TASK DATA:
####
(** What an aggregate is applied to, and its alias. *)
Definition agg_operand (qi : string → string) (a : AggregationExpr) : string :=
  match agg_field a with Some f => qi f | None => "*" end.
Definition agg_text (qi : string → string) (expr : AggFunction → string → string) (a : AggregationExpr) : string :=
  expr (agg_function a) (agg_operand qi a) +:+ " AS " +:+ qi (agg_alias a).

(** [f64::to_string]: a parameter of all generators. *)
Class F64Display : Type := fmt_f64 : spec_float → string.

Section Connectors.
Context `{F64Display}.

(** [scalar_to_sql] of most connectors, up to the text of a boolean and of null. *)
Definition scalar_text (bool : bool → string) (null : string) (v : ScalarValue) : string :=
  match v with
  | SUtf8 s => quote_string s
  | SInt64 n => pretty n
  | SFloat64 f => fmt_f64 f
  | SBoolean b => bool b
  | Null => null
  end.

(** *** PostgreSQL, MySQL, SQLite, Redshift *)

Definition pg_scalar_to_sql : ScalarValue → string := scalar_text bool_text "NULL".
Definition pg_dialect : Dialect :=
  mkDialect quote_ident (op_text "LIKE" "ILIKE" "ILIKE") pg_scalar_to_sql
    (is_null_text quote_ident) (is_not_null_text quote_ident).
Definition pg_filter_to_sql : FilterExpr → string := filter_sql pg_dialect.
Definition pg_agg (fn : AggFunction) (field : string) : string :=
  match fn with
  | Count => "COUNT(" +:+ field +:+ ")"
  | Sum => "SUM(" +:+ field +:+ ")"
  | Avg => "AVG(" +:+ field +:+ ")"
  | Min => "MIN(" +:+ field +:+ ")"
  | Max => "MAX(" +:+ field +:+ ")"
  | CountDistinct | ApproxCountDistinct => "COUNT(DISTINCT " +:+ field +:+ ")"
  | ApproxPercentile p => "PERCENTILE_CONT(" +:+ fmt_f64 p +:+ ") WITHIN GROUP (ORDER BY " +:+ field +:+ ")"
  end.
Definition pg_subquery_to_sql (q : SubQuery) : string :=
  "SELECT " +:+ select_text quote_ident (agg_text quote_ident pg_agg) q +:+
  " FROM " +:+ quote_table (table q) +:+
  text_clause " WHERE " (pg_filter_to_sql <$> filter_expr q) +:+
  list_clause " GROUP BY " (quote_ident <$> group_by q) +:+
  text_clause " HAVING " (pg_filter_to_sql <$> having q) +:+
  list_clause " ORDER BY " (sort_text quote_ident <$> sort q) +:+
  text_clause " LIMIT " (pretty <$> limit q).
####
REQUIREMENT:
Copy out each entry above with no deviation.

ANSWER TO THE PROBLEM:
(** What an aggregate is applied to, and its alias. *)
Definition agg_operand (qi : string → string) (a : AggregationExpr) : string :=
  match agg_field a with Some f => qi f | None => "*" end.
Definition agg_text (qi : string → string) (expr : AggFunction → string → string) (a : AggregationExpr) : string :=
  expr (agg_function a) (agg_operand qi a) +:+ " AS " +:+ qi (agg_alias a).

(** [f64::to_string]: a parameter of all generators. *)
Class F64Display : Type := fmt_f64 : spec_float → string.

Section Connectors.
Context `{F64Display}.

(** [scalar_to_sql] of most connectors, up to the text of a boolean and of null. *)
Definition scalar_text (bool : bool → string) (null : string) (v : ScalarValue) : string :=
  match v with
  | SUtf8 s => quote_string s
  | SInt64 n => pretty n
  | SFloat64 f => fmt_f64 f
  | SBoolean b => bool b
  | Null => null
  end.

(** *** PostgreSQL, MySQL, SQLite, Redshift *)

Definition pg_scalar_to_sql : ScalarValue → string := scalar_text bool_text "NULL".
Definition pg_dialect : Dialect :=
  mkDialect quote_ident (op_text "LIKE" "ILIKE" "ILIKE") pg_scalar_to_sql
    (is_null_text quote_ident) (is_not_null_text quote_ident).
Definition pg_filter_to_sql : FilterExpr → string := filter_sql pg_dialect.
Definition pg_agg (fn : AggFunction) (field : string) : string :=
  match fn with
  | Count => "COUNT(" +:+ field +:+ ")"
  | Sum => "SUM(" +:+ field +:+ ")"
  | Avg => "AVG(" +:+ field +:+ ")"
  | Min => "MIN(" +:+ field +:+ ")"
  | Max => "MAX(" +:+ field +:+ ")"
  | CountDistinct | ApproxCountDistinct => "COUNT(DISTINCT " +:+ field +:+ ")"
  | ApproxPercentile p => "PERCENTILE_CONT(" +:+ fmt_f64 p +:+ ") WITHIN GROUP (ORDER BY " +:+ field +:+ ")"
  end.
Definition pg_subquery_to_sql (q : SubQuery) : string :=
  "SELECT " +:+ select_text quote_ident (agg_text quote_ident pg_agg) q +:+
  " FROM " +:+ quote_table (table q) +:+
  text_clause " WHERE " (pg_filter_to_sql <$> filter_expr q) +:+
  list_clause " GROUP BY " (quote_ident <$> group_by q) +:+
  text_clause " HAVING " (pg_filter_to_sql <$> having q) +:+
  list_clause " ORDER BY " (sort_text quote_ident <$> sort q) +:+
  text_clause " LIMIT " (pretty <$> limit q).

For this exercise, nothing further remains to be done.